Authors: Palti, Yniv; MILLER, MICHAEL - University Of California

Submitted to: International Conference on Integrative Salmonid Biology
Publication Type: Abstract Only
Publication Acceptance Date: 5/1/2014
Publication Date: 6/10/2014
Citation: Palti, Y., Miller, M. 2014. Progress of the rainbow trout reference genome assembly project [abstract]. International Conference on Integrative Salmonid Biology. Paper No. 21425.

Interpretive Summary:

Technical Abstract: Rainbow trout are the most widely cultivated cold freshwater fish in the world and an important model species for many research areas.
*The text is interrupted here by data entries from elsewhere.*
(** One step, [None] when the goroutine cannot take it now (a send on
    a full channel or a receive on an empty one blocks). *)
Definition step (a : Action) (s : State) : option State :=
  match a with
  | Submit =>
      (* q.Requests <- req *)
      match phase s, todo s with
      | Dispatching, req :: rest =>
          if (length (Requests s) <? size s)%nat then
            Some {| size := size s; Requests := Requests s ++ [req];
                    closed := closed s; Results := Results s;
                    workers := workers s; todo := rest;
                    phase := phase s; expected := expected s;
                    answered := answered s;
                    currentNsResults := currentNsResults s;
                    wire := wire s; calls := calls s |}
          else None
      | _, _ => None
      end
  | SendCompletionSignal =>
      (* close(q.Requests), after the last request *)
      match phase s, todo s with
      | Dispatching, [] =>
          Some {| size := size s; Requests := Requests s;
                  closed := true; Results := Results s;
                  workers := workers s; todo := [];
                  phase := Collecting; expected := expected s;
                  answered := answered s;
                  currentNsResults := currentNsResults s;
                  wire := wire s; calls := calls s |}
      | _, _ => None
      end
  | Serve i =>
      (* request := <-queue; result, err := SendQuery(ctxToUse, request) *)
      match workers s !! i, Requests s with
      | Some Ranging, request :: rest =>
          let '(result, _, w') :=
            SendQuery (ctxToUse request) request (wire s) in
          Some {| size := size s; Requests := rest;
                  closed := closed s; Results := Results s;
                  workers := <[i := Sending result]> (workers s);
                  todo := todo s; phase := phase s;
                  expected := expected s; answered := answered s;
                  currentNsResults := currentNsResults s;
                  wire := w';
                  calls := calls s ++ [(ctxToUse request, request)] |}
      | _, _ => None
      end
  | Publish i =>
      (* results <- &result *)
      match workers s !! i with
      | Some (Sending result) =>
          if (length (Results s) <? size s)%nat then
            Some {| size := size s; Requests := Requests s;
                    closed := closed s; Results := Results s ++ [result];
                    workers := <[i := Ranging]> (workers s);
                    todo := todo s; phase := phase s;
                    expected := expected s; answered := answered s;
                    currentNsResults := currentNsResults s;
                    wire := wire s; calls := calls s |}
          else None
      | _ => None
      end
  | Return i =>
      (* the range loop ends: the channel is closed and drained *)
      match workers s !! i, Requests s with
      | Some Ranging, [] =>
          if closed s then
            Some {| size := size s; Requests := [];
                    closed := closed s; Results := Results s;
                    workers := <[i := Returned]> (workers s);
                    todo := todo s; phase := phase s;
                    expected := expected s; answered := answered s;
                    currentNsResults := currentNsResults s;
                    wire := wire s; calls := calls s |}
          else None
      | _, _ => None
      end
  | Receive =>
      (* result := <-q.Results; append; answered++ *)
      match phase s, Results s with
      | Collecting, result :: rest =>
          if (answered s =? expected s)%nat then None
          else
            Some {| size := size s; Requests := Requests s;
                    closed := closed s; Results := rest;
                    workers := workers s; todo := todo s;
                    phase := phase s; expected := expected s;
                    answered := S (answered s);
                    currentNsResults := currentNsResults s ++ [result];
                    wire := wire s; calls := calls s |}
      | _, _ => None
      end
  | Break =>
      (* if answered == len(selectedDomains) { break } *)
      match phase s with
      | Collecting =>
          if (answered s =? expected s)%nat then
            Some {| size := size s; Requests := Requests s;
                    closed := closed s; Results := Results s;
                    workers := workers s; todo := todo s;
                    phase := Finished; expected := expected s;
                    answered := answered s;
                    currentNsResults := currentNsResults s;
                    wire := wire s; calls := calls s |}
          else None
      | _ => None
      end
  end.
(** *** Construction *)

Lemma fold_left_append {X Y} (f : X -> Y) (l : list X) (acc : list Y) :
  fold_left (fun acc i => acc ++ [f i]) l acc = acc ++ map f l.
Proof.
  revert acc. induction l as [| a l IH]; intros acc; simpl.
  - symmetry. apply app_nil_r.
  - rewrite IH, <- app_assoc. reflexivity.
Qed.

(** C2, as the code has it: construction validates nothing and cannot
    fail.  For every configuration [newTextModel] returns a model whose
    options are the configured values as read, and whose decoder has one
    layer per index below [block_count], a cross-attention layer exactly at
    the indices the configured list contains; a zero head count shows only
    at forward time, where every attention call panics. *)
Theorem newTextModel_validates_nothing (c : Config) :
  let m : TextModel Tensor Linear RMSNorm Embedding := newTextModel c in
  Opts m
  = {| RopeFactors := None;
       hiddenSize := int64 (Uint c "embedding_length" []);
       numHeads := int64 (Uint c "attention.head_count" []);
       numKVHeads := int64 (Uint c "attention.head_count_kv" []);
       eps := Float c "attention.layer_norm_rms_epsilon" [];
       ropeBase := Float c "rope.freq_base" [];
       ropeScale := Float c "rope.freq_scale" [1%float];
       ropeDim := Uint c "rope.dimension_count" [];
       crossAttentionLayers := Uints c "attention.cross_attention_layers" [] |}
  /\ Layers (Transformer m)
     = map (newTextModel_layer c) (seqZ 0 (Uint c "block_count" []))
  /\ (forall i,
        is_cross_attention_layer
          (newTextModel_layer (Tensor := Tensor) (Linear := Linear)
             (RMSNorm := RMSNorm) c i) = true
        <-> In i (Uints c "attention.cross_attention_layers" []))
  /\ (numHeads (Opts m) = 0 ->
      (forall sa ctx h pos mask (cache : Cache) (s : State),
         TextSelfAttention_Forward sa ctx h pos mask cache (Opts m) s
         = Panicked)
      /\ (forall ca ctx h cas (cache : Cache) (s : State),
            TextCrossAttention_Forward ca ctx h cas cache (Opts m) s
            = Panicked)).
Proof.
  intros m. split; [reflexivity | split; [| split]].
  - unfold m, newTextModel. simpl. apply (fold_left_append _ _ []).
  - intros i. unfold newTextModel_layer.
    rewrite <- slices_Contains_In.
    destruct (slices_Contains _ i); simpl; split; congruence.
  - intros H0. split; intros.
    + unfold TextSelfAttention_Forward, div64. rewrite H0. reflexivity.
    + unfold TextCrossAttention_Forward, div64. rewrite H0. reflexivity.
Qed.

(** A model built by [newTextModel] runs its layers by kind: a
    self-attention layer always, a cross-attention layer exactly when a
    cross-modal state is supplied; so no cross-attention layer is ever
    called with a nil state. *)
Theorem newTextModel_dispatch_by_kind (c : Config) (cas : option Tensor)
    (i : nat) (layer : TextDecoderLayer Tensor Linear RMSNorm) :
  Uint c "block_count" [] <= 2 ^ 32 ->
  let m : TextModel Tensor Linear RMSNorm Embedding := newTextModel c in
  Layers (Transformer m) !! i = Some layer ->
  TextDecoder_runs cas (Opts m) i
  = if is_cross_attention_layer layer then not_nil cas else true.
Proof.
  intros Hcount m Hi.
  assert (Hlayers : Layers (Transformer m)
                    = map (newTextModel_layer c)
                        (seqZ 0 (Uint c "block_count" []))).
  { unfold m, newTextModel. simpl. apply (fold_left_append _ _ []). }
  rewrite Hlayers in Hi. change (map ?f ?l) with (f <$> l) in Hi.
  rewrite list_lookup_fmap in Hi.
  destruct (seqZ 0 (Uint c "block_count" []) !! i) as [z |] eqn:Ez;
    [| discriminate].
  apply lookup_seqZ in Ez as [-> Hlt]. simpl in Hi.
  injection Hi as <-. rewrite Z.add_0_l.
  unfold TextDecoder_runs. rewrite uint32_small by lia.
  unfold newTextModel_layer, m. simpl.
  destruct (slices_Contains _ (Z.of_nat i)); reflexivity.
Qed.

End Properties.

(** ** Concrete runs *)

Section Runs.
Import Graph Example.

(** A configuration with an invalid geometry and a malformed index list is
    constructed all the same: [newTextModel] returns the model below, and a
    self-attention call with its options returns, with head dimension
    10 / 3 = 3. *)
Lemma newTextModel_accepts_bad_config :
  (~ spec_valid_geometry 10 3 2)
  /\ (~ spec_valid_index_set 2 [1; 1; 7])
  /\ newTextModel (Tensor := Node) (Linear := string * Z) (RMSNorm := string)
       (Embedding := string * Z) bad_config
     = {| TokenEmbedding := None;
          Transformer :=
            {| Layers :=
                 [SelfAttentionDecoderLayer
                    {| sl_AttentionNorm := None; sl_SelfAttention := None;
                       sl_MLPNorm := None; sl_MLP := None |};
                  CrossAttentionDecoderLayer
                    {| cl_AttentionNorm := None; cl_CrossAttention := None;
                       cl_AttentionGate := None; cl_MLPNorm := None;
                       cl_MLP := None; cl_MLPGate := None |}] |};
          OutputNorm := None;
          Output := None;
          Opts :=
            {| RopeFactors := None; hiddenSize := 10; numHeads := 3;
               numKVHeads := 2; eps := 0%float; ropeBase := 0%float;
               ropeScale := 1%float; ropeDim := 64;
               crossAttentionLayers := [1; 1; 7] |} |}
  /\ exists keys values s',
       TextSelfAttention_Forward attention tt hidden positions None (root 0)
         (Opts (newTextModel (Tensor := Node) (Linear := string * Z)
                  (RMSNorm := string) (Embedding := string * Z) bad_config))
         empty_state
       = Returned
           (spec_attend tt ("attn_output", 8) (spec_layout_v tt values)
              (spec_scores tt (spec_layout_qk tt keys)
                 (spec_layout_qk tt
                    (NRope (NReshape (NLinear ("attn_q", 8) hidden) [3; 3; 4])
                       positions None 64 0%float 1%float))
                 3 None)
              10 4,
            s').
Proof.
  split; [| split; [| split]].
  - intros (_ & _ & H & _). vm_compute in H. discriminate.
  - intros [H _]. apply NoDup_cons in H as [H _]. apply H. constructor.
  - reflexivity.
  - eexists _, _, _. vm_compute. reflexivity.
Qed.

(** The guard of the example decoder, without and with vision features. *)
Example runs_text_only :
  map (TextDecoder_runs (Tensor := Node) None opts) [0; 1]%nat = [true; false].
Proof. reflexivity. Qed.

Example runs_with_vision :
  map (TextDecoder_runs (Some vision) opts) [0; 1]%nat = [true; true].
Proof. reflexivity. Qed.

(** The end-to-end scenario of the spec: layer 0 self-attention, layer 1
    cross-attention, four positions.  Without vision features the decoder
    does what layer 0 alone does on slice 0; with them it returns something
    else. *)
Example decoder_text_only :
  TextDecoder_Forward decoder tt hidden positions (Some causal) None None
    (root 0) opts empty_state
  = (sub <- Cache_Sub (root 0) 0 ;;
     TextSelfAttentionDecoderLayer_Forward self_layer tt hidden positions
       (Some causal) None None sub opts) empty_state.
Proof. vm_compute. reflexivity. Qed.
(** An explicit zero [wait] with default options: the call at 5 runs
    nothing, the timeout it leaves is due at 5, and its expiry runs the
    target. *)
Lemma useRAF_only_when_wait_omitted_witness :
  let cfg := useDebouncedCallback (JNum 0) None true in
  let out := debounced join_args cfg ["a"%string] (with_clock 5 (initial_world 0)) in
  invoked (snd out) = [] /\
  timers (snd out) = [mkTimer 1 Timeout 5] /\
  exists w,
    run_to_rest join_args cfg 1 [(5, ["a"%string])] (initial_world 0) = Some w /\
    invoked w = [(5, ["a"%string])] /\
    timers w = [].
Proof.
  pose proof (proj1 (proj2 (proj2 (proj2
    (@useRAF_only_when_wait_omitted _ _ join_args (JNum 0) None true))))
      (initial_world 0) 5 ["a"%string] 1%nat) as H.
  destruct H as (_ & Hlog & Hts & w & Hrun & Hlog' & _ & Hts' & _).
  - reflexivity.
  - reflexivity.
  - reflexivity.
  - repeat split.
  - cbn. lia.
  - apply le_n.
  - split; [exact Hlog|]. split; [exact Hts|].
    exists w. split; [exact Hrun|]. split; [exact Hlog'|exact Hts'].
Defined.

(** ** [flush] *)

(** C7.  Without an active timer [flush] hands back the cached result and
    changes nothing.  With one it is the trailing edge at the current clock
    reading: the handle and the held arguments are cleared, and when
    [trailing] is on and arguments are held the target runs on them now,
    its value being the answer; otherwise nothing runs and the cached
    result is the answer. *)
Theorem flush_spec {A R : Type} (func : list A -> R) (cfg : Config) (w : World A R) :
  match timerId (refs w) with
  | None =>
      flush func cfg w = (result (refs w), w)
  | Some _ =>
      flush func cfg w = trailingEdge func cfg (clock w) w /\
      timerId (refs (snd (flush func cfg w))) = None /\
      lastArgs (refs (snd (flush func cfg w))) = None /\
      timers (snd (flush func cfg w)) = timers w /\
      match trailing cfg, lastArgs (refs w) with
      | true, Some args =>
          fst (flush func cfg w) = Some (func args) /\
          result (refs (snd (flush func cfg w))) = Some (func args) /\
          invoked (snd (flush func cfg w)) = invoked w ++ [(clock w, args)] /\
          lastInvokeTime (refs (snd (flush func cfg w))) = clock w
      | _, _ =>
          fst (flush func cfg w) = result (refs w) /\
          result (refs (snd (flush func cfg w))) = result (refs w) /\
          invoked (snd (flush func cfg w)) = invoked w /\
          lastInvokeTime (refs (snd (flush func cfg w))) = lastInvokeTime (refs w)
      end
  end.
Proof.
  unfold flush, trailingEdge, Date_now.
  destruct (timerId (refs w)) as [h|] eqn:Eh; simpl; [|reflexivity].
  destruct (trailing cfg); simpl.
  - destruct (lastArgs (refs w)) as [args|]; simpl; repeat split.
  - destruct (lastArgs (refs w)) as [args|]; simpl; repeat split.
Qed.

(** ** [cancel] *)

(** A dropped timer is no longer in the queue. *)
Lemma drop_timer_gone (k : TimerKind) (h : positive) (ts : list Timer) :
  existsb (fun tm => is_kind k tm && Pos.eqb (tm_id tm) h) (drop_timer k h ts) = false.
Proof.
  unfold drop_timer. induction ts as [|tm ts IH]; simpl; [reflexivity|].
  destruct (is_kind k tm && Pos.eqb (tm_id tm) h) eqn:E; simpl.
  - exact IH.
  - rewrite E. exact IH.
Qed.

(** C8.  [cancel] removes the timer whose handle is held from the host's
    queue, puts [lastInvokeTime] back to 0, clears the arguments, the call
    time and the handle, and keeps the cached result (and the log of
    invocations).  Afterwards nothing is pending and [flush] answers the
    result cached before the cancellation without touching anything. *)
Theorem cancel_spec {A R : Type} (func : list A -> R) (cfg : Config) (w : World A R) :
  let w' := cancel cfg w in
  timers w' =
    match timerId (refs w) with
    | Some h => drop_timer (timer_kind cfg) h (timers w)
    | None => timers w
    end /\
  match timerId (refs w) with
  | Some h =>
      existsb (fun tm => is_kind (timer_kind cfg) tm && Pos.eqb (tm_id tm) h) (timers w')
      = false
  | None => True
  end /\
  lastInvokeTime (refs w') = 0 /\
  lastArgs (refs w') = None /\
  lastCallTime (refs w') = None /\
  timerId (refs w') = None /\
  result (refs w') = result (refs w) /\
  mounted (refs w') = mounted (refs w) /\
  invoked w' = invoked w /\
  pending w' = false /\
  flush func cfg w' = (result (refs w), w').
Proof.
  unfold cancel, timer_kind, pending, flush. simpl.
  destruct (timerId (refs w)) as [h|] eqn:Eh; simpl.
  - destruct (useRAF cfg); cbn [clearTimeout cancelAnimationFrame with_refs with_timers refs timers
      lastInvokeTime lastArgs lastCallTime timerId result mounted invoked set_lastArgs
      set_lastCallTime set_timerId set_lastInvokeTime js_not_ref negb];
      repeat split; apply drop_timer_gone.
  - repeat split.
Qed.

(** ** The delay of a restarted timer *)

(** While the controller is enabled, a timer that expires too early is
    restarted after the delay the specification gives, and that delay is
    positive. *)
Lemma remainingWait_enabled {A R : Type} (cfg : Config) (now : Z) (s : State A R) :
  mounted s = true ->
  shouldInvoke cfg now s = false ->
  (maxing cfg = true <-> maxWait cfg <> None) ->
  remainingWait cfg now s =
    match maxWait cfg with
    | Some m =>
        Z.min (wait cfg - (now - js_to_number (lastCallTime s)))
              (m - (now - lastInvokeTime s))
    | None => wait cfg - (now - js_to_number (lastCallTime s))
    end /\
  0 < remainingWait cfg now s.
Proof.
  intros Hm Hs [Hm1 Hm2]. unfold shouldInvoke in Hs. rewrite Hm in Hs. simpl in Hs.
  rewrite !orb_false_iff in Hs. destruct Hs as [[[_ Hb] _] Hd].
  apply Z.leb_gt in Hb. unfold remainingWait.
  destruct (maxWait cfg) as [m|]; simpl in *.
  - rewrite Hm2 in * by discriminate. simpl in Hd. apply Z.leb_gt in Hd. split; lia.
  - destruct (maxing cfg); [exfalso; now apply Hm1|]. split; [reflexivity|lia].
Qed.

(** C9 (fails on the code once the controller is torn down).  [wait = 100],
    [maxWait = 150]; the controller is torn down, a call arrives at clock
    reading 200 and schedules timer 1 for 300.  When it expires
    [shouldInvoke] is false (the controller is disabled), the remaining
    wait is [min (100 - 100) (150 - 300) = -150], and the timer is
    restarted with that negative delay, due at once. *)
Theorem remainingWait_negative_after_unmount :
  exists w,
    call_at join_args cfg_max_150 0 200 ["a"%string] (unmount (initial_world 0)) = Some w /\
    timers w = [mkTimer 1 Timeout 300] /\
    let expiring := with_clock 300 (with_timers [] w) in
    shouldInvoke cfg_max_150 300 (refs expiring) = false /\
    remainingWait cfg_max_150 300 (refs expiring) = -150 /\
    timers (fire join_args cfg_max_150 (mkTimer 1 Timeout 300) w) = [mkTimer 2 Timeout 300].
Proof. eexists. vm_compute. repeat split. Qed.

(** ** Both edges on a single call *)

(** C10.  [invokeFunc] clears the held arguments and only then dispatches
    to the target, on the arguments it took out.  Hence, with [leading] and
    [trailing] both on, a single call on a fresh controller runs the target
    once, at the call: the timer it leaves expires, finds no arguments and
    runs nothing, and the queue is then empty. *)
Theorem leading_call_consumes_arguments {A R : Type} (func : list A -> R)
    (wait0 : jsnum) (maxw : option jsnum) (has_window : bool)
    (t0 t : Z) (args : list A) (fuel : nat)
    (Ht : t0 <= t) (Hfuel : (1 <= fuel)%nat) :
  let cfg := cfg_both_edges wait0 maxw has_window in
  (forall (time : Z) (w : World A R),
      exists w1,
        lastArgs (refs w1) = None /\
        invokeFunc func time w = dispatch func (js_apply_args (lastArgs (refs w))) w1 /\
        lastArgs (refs (snd (invokeFunc func time w))) = None /\
        invoked (snd (invokeFunc func time w))
        = invoked w ++ [(clock w, js_apply_args (lastArgs (refs w)))]) /\
  exists w,
    run_to_rest func cfg fuel [(t, args)] (initial_world t0) = Some w /\
    invoked w = [(t, args)] /\
    timers w = [] /\
    lastArgs (refs w) = None.
Proof.
  intros cfg. split.
  { intros time w. eexists. split; [|split; [reflexivity|]].
    - reflexivity.
    - split; reflexivity. }
  destruct fuel as [|fuel]; [lia|].
  unfold run_to_rest, run_calls, call_at.
  cbn [run_timers initial_world timers next_timer earliest].
  replace (Z.max (clock (initial_world (A:=A) (R:=R) t0)) t) with t by (cbn; lia).
  unfold debounced, shouldInvoke, startTimer, invokeFunc, dispatch, Date_now, cfg,
    cfg_both_edges, useDebouncedCallback.
  assert (Hraf : (js_not wait0 && js_strict_neq_zero wait0 && has_window) = true ->
                 js_number_or_zero wait0 = 0).
  { destruct wait0 as [| |z]; try reflexivity. simpl.
    destruct (z =? 0); simpl; discriminate. }
  destruct (js_not wait0 && js_strict_neq_zero wait0 && has_window) eqn:E;
    [rewrite (Hraf eq_refl)|]; clear Hraf;
    unfold fire, timerExpired, shouldInvoke, trailingEdge, Date_now, initial_refs;
    zred;
    match goal with
    | |- context [if ?c then _ else _] => assert (Hc : c = true)
    end.
  1, 3: rewrite !orb_true_iff; left; left; right; apply Z.leb_le; lia.
  all: rewrite Hc; destruct fuel; cbn; eexists; repeat split.
Qed.

Lemma leading_call_consumes_arguments_witness :
  exists w,
    run_to_rest join_args (cfg_both_edges (JNum 100) None true) 1
      [(10, ["a"%string])] (initial_world 0) = Some w /\
    invoked w = [(10, ["a"%string])] /\
    timers w = [] /\
    lastArgs (refs w) = None.
Proof.
  refine (proj2 (@leading_call_consumes_arguments _ _ join_args (JNum 100) None true
                   0 10 ["a"%string] 1%nat _ _)).
  - lia.
  - apply le_n.
Defined.

(** * Further properties *)



(** The last result of a log that ends with a call. *)
Lemma last_result_snoc {A R : Type} (func : list A -> R) log t (args : list A) :
  last_result func (log ++ [(t, args)]) = Some (func args).
Proof. unfold last_result. rewrite rev_unit. reflexivity. Qed.


(** X3.  Every path through [debounced] leaves a timer handle held: right
    after a call [pending()] is true, whatever the state and the options,
    and the call time recorded is the clock reading of the call.  The clock
    and the [mounted] flag are not touched. *)
Theorem pending_after_call {A R : Type} (func : list A -> R) (cfg : Config)
    (args : list A) (w : World A R) :
  pending (snd (debounced func cfg args w)) = true /\
  lastCallTime (refs (snd (debounced func cfg args w))) = Some (clock w) /\
  clock (snd (debounced func cfg args w)) = clock w /\
  mounted (refs (snd (debounced func cfg args w))) = mounted (refs w).
Proof.
  split_world w. unfold debounced, pending, Date_now.
  destruct (shouldInvoke cfg _ _), tid, m, (maxing cfg), (leading cfg);
    unfold startTimer; destruct (useRAF cfg); lazy; repeat split.
Qed.

(** X2.  A call either runs nothing -- it answers the cached result, leaves
    result and log alone and holds its arguments for later -- or it runs the
    target exactly once, now, on its own arguments, answers the fresh value
    and holds no arguments.  The second case needs an enabled controller
    and one of [leading] and [maxWait]. *)
Theorem call_invokes_own_arguments_or_nothing {A R : Type} (func : list A -> R)
    (cfg : Config) (args : list A) (w : World A R) :
  let out := debounced func cfg args w in
  (fst out = result (refs w) /\
   result (refs (snd out)) = result (refs w) /\
   invoked (snd out) = invoked w /\
   lastArgs (refs (snd out)) = Some args)
  \/
  (fst out = Some (func args) /\
   result (refs (snd out)) = Some (func args) /\
   invoked (snd out) = invoked w ++ [(clock w, args)] /\
   lastArgs (refs (snd out)) = None /\
   lastInvokeTime (refs (snd out)) = clock w /\
   mounted (refs w) = true /\
   (leading cfg = true \/ maxing cfg = true)).
Proof.
  split_world w. unfold debounced, Date_now, shouldInvoke.
  destruct m; cbn [mounted negb refs].
  2:{ left. unfold startTimer. destruct tid, (useRAF cfg); cbn; repeat split. }
  match goal with |- context [if ?b && _ && _ then _ else _] => destruct b end;
    destruct tid, (maxing cfg) eqn:Emax, (leading cfg) eqn:Elead;
    unfold startTimer; destruct (useRAF cfg); lazy;
    first [left; repeat split; reflexivity | right; repeat split; auto].
Qed.

(** X5.  A second [flush], or a second [cancel], right after the first
    changes nothing; the second [flush] gives the answer of the first. *)
Theorem flush_cancel_idempotent {A R : Type} (func : list A -> R) (cfg : Config)
    (w : World A R) :
  flush func cfg (snd (flush func cfg w)) = flush func cfg w /\
  cancel cfg (cancel cfg w) = cancel cfg w.
Proof.
  split_world w. split.
  - unfold flush, trailingEdge, Date_now. destruct tid; [|reflexivity]. cbn.
    destruct (trailing cfg), la; reflexivity.
  - unfold cancel. destruct tid, (useRAF cfg); reflexivity.
Qed.

(** X4.  With [trailing] on, a call followed by [flush] has run the target
    exactly once on the arguments of the call, at the clock reading of the
    call -- by the call itself or by the flush, never by both; [flush]
    answers that value and nothing is pending.  This holds in every state,
    a torn-down controller included. *)
Theorem call_then_flush_delivers_once {A R : Type} (func : list A -> R) (cfg : Config)
    (args : list A) (w : World A R) (Htrailing : trailing cfg = true) :
  let called := snd (debounced func cfg args w) in
  let out := flush func cfg called in
  fst out = Some (func args) /\
  invoked (snd out) = invoked w ++ [(clock w, args)] /\
  result (refs (snd out)) = Some (func args) /\
  lastArgs (refs (snd out)) = None /\
  pending (snd out) = false.
Proof.
  split_world w. unfold debounced, Date_now.
  destruct (shouldInvoke cfg _ _), tid, m, (maxing cfg), (leading cfg);
    unfold startTimer; destruct (useRAF cfg); lazy delta [fst snd]; cbn;
    unfold flush, trailingEdge, pending; cbn; rewrite Htrailing; cbn; repeat split.
Qed.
Despite this importance, the complex nature of the rainbow trout genome (pseudotetraploid and high repeat content) has hindered the production of a high-quality reference genome assembly. Our genome sequencing strategy utilized a bacterial artificial chromosome (BAC) clone based physical map to reduce sequence and assembly complexity. DNA was extracted from individual minimal tiling path (MTP) clones, and approximately 1,200 pools of 12 BAC clones each were generated. Each pool was individually indexed and sequenced at approximately 50-100X coverage with paired-end Illumina sequencing. In addition, seven high-quality mate-pair libraries were generated from genomic DNA to aid in BAC clone assembly and scaffolding. The mate-pair libraries have unique insert-sizes ranging from 2.5 to 16 kb, and each represents 1-2X genomic coverage. Lastly, we generated 50X whole genome shotgun coverage with paired-end Illumina sequencing. Assembling a combination the BAC-based paired-end, genomic mate-pair, and genomic paired-end sequence data results in the majority of BAC clones being completely scaffolded. The current version of the draft genome assembly can be downloaded or searched for BLAST sequence homology on the AnimalGenome.org web site. Despite our progress to date, the resulting assembly has limitations including many gaps in each scaffolds and poor coverage of regions not represented in the MTP. These factors have limited the utility and widespread release of the reference genome assembly. To improve the assembly by closing gaps in the current scaffolds we plan to explore long range reads technologies from Illumina and Pac Bio. We are currently utilizing SNP genotype data from the new rainbow trout 57K SNP chip (about 46K SNPs were polymorphic in 10 full-sib families). The genetic map in combination with BAC physical map will be used to guide the assembly of the sequence scaffolds from the individual BACs.